I currently only use the navMesh but it’s size will grow as my world is open-world which means if the player ever walks straight into one direction it will generate all those meshes.

I found the BoundingBox and getPoint() would do what I currently do :stuck_out_tongue: Randomly get a Vector3f inside the Mesh.

The Problem with my current approach is that I have on average 4 tris to check until one is in range with the max being 19.
for 10 NPCs this is already 200ms cpu time (I have to call t.calculateCenter() as this isn’t done already, maybe I should do this on startup?)

Anyway I will have my AI multithreaded so I simply check every frame if the calculation is finished, that way it wouldn’t matter at all.

You will be better off if you build a data structure that you use for these queries that has precalculated as much as possible, ie: only includes the up facing triangles, indexes them in a fixed sparse grid, etc… Then the queries will be close to constant time.

Edit: corrected linear time to constant time. O(k)

Well I guess the navmesh only has up-facing triangles (because walkable) but I would need to sort them in a grid or something, that’s right.
I already have the world cut into tiles so I could use them.

Another thing: I am thinking about creating two nav-meshes. One containing everything walkable (run across the street, through the woods etc) for fighting or something and another one only containing pavements and some small strips on the streets.
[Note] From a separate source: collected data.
(** As long as there is no answer something can happen. *)
Lemma inv_progress s : inv s → promise_of_resp s = None → st ∨ ∃ e, is_Some (handle_event e s).
Proof.
  intros [Hs He _ [Ej _ _|Hr _ _ _ _]|[(_ & [[x Hp]|Hst] & _)|Hs He Hu]] Hnone; try (right; fail).
  all: try (by left). all: try right.
  - exists EvRun. cbn. rewrite Ej. by eexists.
  - exists (EvResolveFailed ""). cbn. rewrite Hr. by eexists.
  - congruence.
  - destruct Hu as [l msg k Ej _ _ _ _|msg ep k Ep _ _ _ _ _|l n k Ej _ _ _ _|n k Ep _ _ _ _ _|l k Ej _ _ _ _|k Et _ _ _].
    + exists EvRun. cbn. rewrite Ej. destruct l; by eexists.
    + exists EvSendFailed. cbn. rewrite Ep. by eexists.
    + exists EvRun. cbn. rewrite Ej. destruct l; by eexists.
    + exists EvReceiveFailed. cbn. rewrite Ep. by eexists.
    + exists EvRun. cbn. rewrite Ej. destruct l; by eexists.
    + exists EvTimeout. cbn. rewrite Et. by eexists.
Qed.

(** The state [Connect] leaves. *)
Lemma Connect_inv s r s0 :
  good_tracker t → plain_query q → u32 r = tid → s = new_requester →
  Connect t q r s = Ok (tt, s0) → inv s0 ∧ potential s0 = 160 * Z.of_nat nmax + 35.
Proof.
  intros Ht Hq Hr -> E. unfold Connect in E. erewrite st_bind_Ok in E by reflexivity. cbv beta in E.
  change (negb (can_reconnect_ new_requester)) with false in E. cbv iota in E.
  erewrite st_bind_Ok in E by reflexivity. cbv beta in E. erewrite st_bind_Ok in E by reflexivity. cbv beta in E.
  destruct (make_announce_request_ok t q (replicate 99 x00) Ht Hq ltac:(by rewrite length_replicate)) as (arr & Earr & Htem).
  erewrite st_bind_Ok in E by (unfold lift; cbn [announce_req_ set_request new_requester]; rewrite Earr; reflexivity).
  cbv beta in E. do 3 (erewrite st_bind_Ok in E by reflexivity; cbv beta in E). injection E as <-.
  assert (counters (set_reconnect (set_jobs (set_jobs (set_request new_requester q (u32 r) arr) [JResolve])
    [JResolve; JAwait TNothing]) false true)) as Hc.
  { split; cbn; try done; unfold MAX_CONNECT_ATTEMPTS, MAX_ANNOUNCE_ATTEMPTS; lia. }
  split.
  - apply inv_unresolved; [exact Hc|done|done|]. apply to_resolve; try done. by left.
  - unfold potential, budget, weight. cbn. unfold resolve_cost. lia.
Qed.
End Machine.

(** ** Runs from a request *)

Section Runs.
Context {B : Type} `{DynamicBitset B} `{Host}.
Implicit Types s : udpRequester B.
Do you think this is a good “hack” to have them walk like usual civilians? (Because I won’t be able to modify pathfinding to prefer some points)
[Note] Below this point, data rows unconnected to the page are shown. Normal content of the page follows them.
(* ===== verification/PeerFacts.v ===== *)
(** * What the peer protocol does: messages, requests, choices

    Functional behaviour of the handlers of PeerClient.v on one client: the
    frames they send, the requests that tile a piece, the piece they choose. *)

From Stdlib Require Import ZArith Lia Strings.Byte Strings.String.
From coqutil Require Import Byte Word.LittleEndianList.
From S2P Require Import Prelude Bytes Streams Worker Bencode Text Piece Files.
From S2P Require Import Bitset Bitfield Message Peer World PeerClient.

(** ** One client of a world *)

Section OneClient.
Context {B : Type} `{DynamicBitset B} `{Host}.
Implicit Types (w : World B) (c : PeerClient B).

Definition put (i : nat) c w : World B := set_clients w (<[i := c]> (clients w)).

Definition posted c (js : list Job) : PeerClient B := set_strand c (strand c ++ js).

Lemma put_put i c c' w : put i c' (put i c w) = put i c' w.
Proof. unfold put, set_clients. cbn. by rewrite insert_insert_eq. Qed.

Lemma put_same i c w : clients w !! i = Some c → put i c w = w.
Proof. intros E. unfold put. rewrite insert_id by done. by destruct w. Qed.

Lemma get_client_put i c w : get_client i (put i c w) = Ok (c, put i c w).
Proof. unfold get_client, put. cbn. by rewrite lookup_insert_eq. Qed.

Lemma modify_client_put i f c w : modify_client i f (put i c w) = Ok (tt, put i (f c) w).
Proof.
  unfold modify_client, put, set_clients. cbn. rewrite lookup_insert_eq. cbn. by rewrite insert_insert_eq.
Qed.

Lemma Post_put i j c w : Post i j (put i c w) = Ok (tt, put i (posted c [j]) w).
Proof. apply modify_client_put. Qed.

Lemma posted_posted c js js' : posted (posted c js) js' = posted c (js ++ js').
Proof. unfold posted, set_strand. cbn. by rewrite app_assoc. Qed.

Lemma posted_nil c : posted c [] = c.
Proof. unfold posted, set_strand. rewrite app_nil_r. by destruct c. Qed.

(** A frame on the wire: the length of the body, then the body. *)
Definition frame (body : bytes) : bytes := be_split 4 (Z.of_nat (length body)) ++ body.

Definition connected c : Prop := is_disconnected c = false.

Lemma send_msg_put i m body c w :
  connected c → sm_data m = replicate header_length x00 ++ body → Z.of_nat (length body) < 2 ^ 32 →
  send_msg i m (put i c w) = Ok (tt, put i (posted c [JWrite (frame body) WRemind]) w).
Proof.
  intros Hc Hd Hl. unfold send_msg. erewrite st_bind_Ok by apply get_client_put. rewrite Hc.
  erewrite st_bind_Ok by (unfold lift; rewrite (EncodeHeader_frame m body Hd Hl); reflexivity).
  apply Post_put.
Qed.

Lemma send_msg_disconnected i m c w :
  is_disconnected c = true → send_msg i m (put i c w) = Ok (tt, put i c w).
Proof. intros Hc. unfold send_msg. erewrite st_bind_Ok by apply get_client_put. by rewrite Hc. Qed.

(** The bytes a typed message is made of. *)
Lemma peer_msg_type t :
  sm_data (put_type peer_msg t) = replicate header_length x00 ++ [byte.of_Z (type_id t)].
Proof.
  unfold put_type. rewrite put_value_bytes. cbn [CopyFrom sm_data sm_order peer_msg SendingPeerMessage].
  by destruct t.
Qed.

Lemma put_type_order t : sm_order (put_type peer_msg t) = BigEndian.
Proof. unfold put_type. by rewrite put_value_bytes. Qed.

Definition body_of (t : PEER_MESSAGE_TYPE) (fs : list (nat * Z)) : bytes :=
  byte.of_Z (type_id t) :: concat (map (fun '(sz, v) => be_split sz v) fs).

Lemma peer_msg_fields t fs :
  sm_data (put_fields (put_type peer_msg t) fs) = replicate header_length x00 ++ body_of t fs.
Proof.
  destruct (put_fields_data (put_type peer_msg t) fs) as [-> _].
  rewrite put_type_order, peer_msg_type. by rewrite <- app_assoc.
Qed.

Lemma length_body_of t fs : length (body_of t fs) = S (list_sum (map fst fs)).
Proof.
  unfold body_of. cbn [length]. f_equal. induction fs as [|[sz v] fs IH]; [done|].
  cbn [map concat list_sum foldr fst]. rewrite length_app, length_be_split, IH. done.
Qed.

Definition request_frame (idx begin len : Z) : bytes :=
  frame (body_of request [(4%nat, u32 idx); (4%nat, u32 begin); (4%nat, u32 len)]).

Lemma send_request_put i idx begin len c w :
  connected c → send_request i idx begin len (put i c w)
    = Ok (tt, put i (posted c [JWrite (request_frame idx begin len) WRemind]) w).
Proof.
  intros Hc. unfold send_request. apply send_msg_put; [done|apply peer_msg_fields|].
  by rewrite length_body_of.
Qed.

(** ** The requests for a piece *)

(** How many whole blocks a batch of at most [n] requests. *)
Fixpoint full_rounds (n : nat) (piece_size : Z) : nat :=
  if piece_size >? most_request_size then
    match n with O => O | S n => S (full_rounds n (piece_size - most_request_size)) end
  else O.

(** The requests for [r] whole blocks from position [b] of piece [idx]. *)
Definition whole_requests (idx b : Z) (r : nat) : list Job :=
  map (fun k => JWrite (request_frame idx (b + Z.of_nat k * most_request_size) most_request_size) WRemind)
      (seq 0 r).

Lemma whole_requests_S idx b r :
  whole_requests idx b (S r) =
    JWrite (request_frame idx b most_request_size) WRemind
      :: whole_requests idx (b + most_request_size) r.
Proof.
  unfold whole_requests. cbn [seq map]. f_equal; [do 2 f_equal; lia|].
  rewrite <- seq_shift, map_map. apply map_ext. intros k. do 2 f_equal. lia.
Qed.

Lemma full_rounds_le n ps : 0 < ps → Z.of_nat (full_rounds n ps) * most_request_size < ps.
Proof.
  revert ps. induction n as [|n IH]; intros ps Hps; cbn [full_rounds];
    destruct (Z.gtb_spec ps most_request_size) as [Hg|Hg]; try (cbn; lia).
  specialize (IH (ps - most_request_size) ltac:(lia)). lia.
Qed.

Lemma request_loop_put n i ps p b c w :
  connected c → active_piece_ c = Some (p, b) → 0 ≤ b → 0 < ps → b + ps < 2 ^ 64 →
  let r := full_rounds n ps in
  let ps' := ps - Z.of_nat r * most_request_size in
  request_loop n i ps (put i c w) =
    Ok ((ps', if ps' >? most_request_size then -1 else Z.of_nat n - Z.of_nat r),
        put i (set_active_piece (posted c (whole_requests (index p) b r))
                 (Some (p, b + Z.of_nat r * most_request_size))) w).
Proof.
  revert ps b c. induction n as [|n IH]; intros ps b c Hc Ha Hb Hps Hbound; cbn [request_loop full_rounds].
  all: destruct (Z.gtb_spec ps most_request_size) as [Hg|Hg]; cbv zeta iota.
  - rewrite Z.sub_0_r, Z.add_0_r. destruct (Z.gtb_spec ps most_request_size); [|lia].
    unfold mret, ST_ret. do 3 f_equal. cbn [whole_requests seq map]. rewrite posted_nil.
    unfold set_active_piece. rewrite <- Ha. by destruct c.
  - rewrite Z.sub_0_r, Z.add_0_r. destruct (Z.gtb_spec ps most_request_size); [lia|].
    unfold mret, ST_ret. do 3 f_equal. cbn [whole_requests seq map]. rewrite posted_nil.
    unfold set_active_piece. rewrite <- Ha. by destruct c.
  - erewrite st_bind_Ok; [|unfold active; erewrite st_bind_Ok by apply get_client_put;
      rewrite Ha; reflexivity]. cbv iota.
    erewrite st_bind_Ok by (by apply send_request_put).
    erewrite st_bind_Ok by apply modify_client_put. cbn [active_piece_ posted set_strand].
    rewrite Ha. set (F := full_rounds n (ps - most_request_size)).
    rewrite (IH _ (u64 (b + most_request_size))); clear IH; fold F.
    + rewrite u64_small by (unfold most_request_size in *; lia).
      replace (ps - Z.of_nat (S F) * most_request_size)
        with (ps - most_request_size - Z.of_nat F * most_request_size) by lia.
      replace (Z.of_nat (S n) - Z.of_nat (S F)) with (Z.of_nat n - Z.of_nat F) by lia.
      do 2 f_equal. rewrite whole_requests_S. f_equal. unfold posted, set_active_piece, set_strand. cbn.
      rewrite <- app_assoc. cbn. f_equal. do 2 f_equal. lia.
    + done.
    + done.
    + rewrite u64_small; unfold most_request_size in *; lia.
    + lia.
    + rewrite u64_small; unfold most_request_size in *; lia.
  - rewrite Z.sub_0_r, Z.add_0_r. destruct (Z.gtb_spec ps most_request_size); [lia|].
    replace (Z.of_nat (S n) - Z.of_nat 0) with (Z.of_nat (S n)) by lia.
    unfold mret, ST_ret. do 2 f_equal. cbn [whole_requests seq map]. rewrite posted_nil.
    unfold set_active_piece. rewrite <- Ha. by destruct c.
Qed.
Usually I guess I’d use waypoints for something like that.

Do not add to it for ever.

Do it differently

for each chunk of your world in memory, repeat when reloading

Determine if traversable northsourt, eastwest,.
Then only store 4 boolean per tile, that contain where you can go.

Now if you need a way, find based on those using a* a way from start to target chunk.
For the current chunk the npc is in, generate/load a navmesh, to do the detail navigation within the chunk.

Advanced:_add a cost metric for each chunk. So climbing over a mountain is avoided, if it is possible to go a slightly longer flat way.
Bonus:
Store the 4 booleans as the first 4 bits of a byte, and use the remaining 4 for the cost metric.
That way you can have really large worlds at nearly 0 memory cost from the navigation side.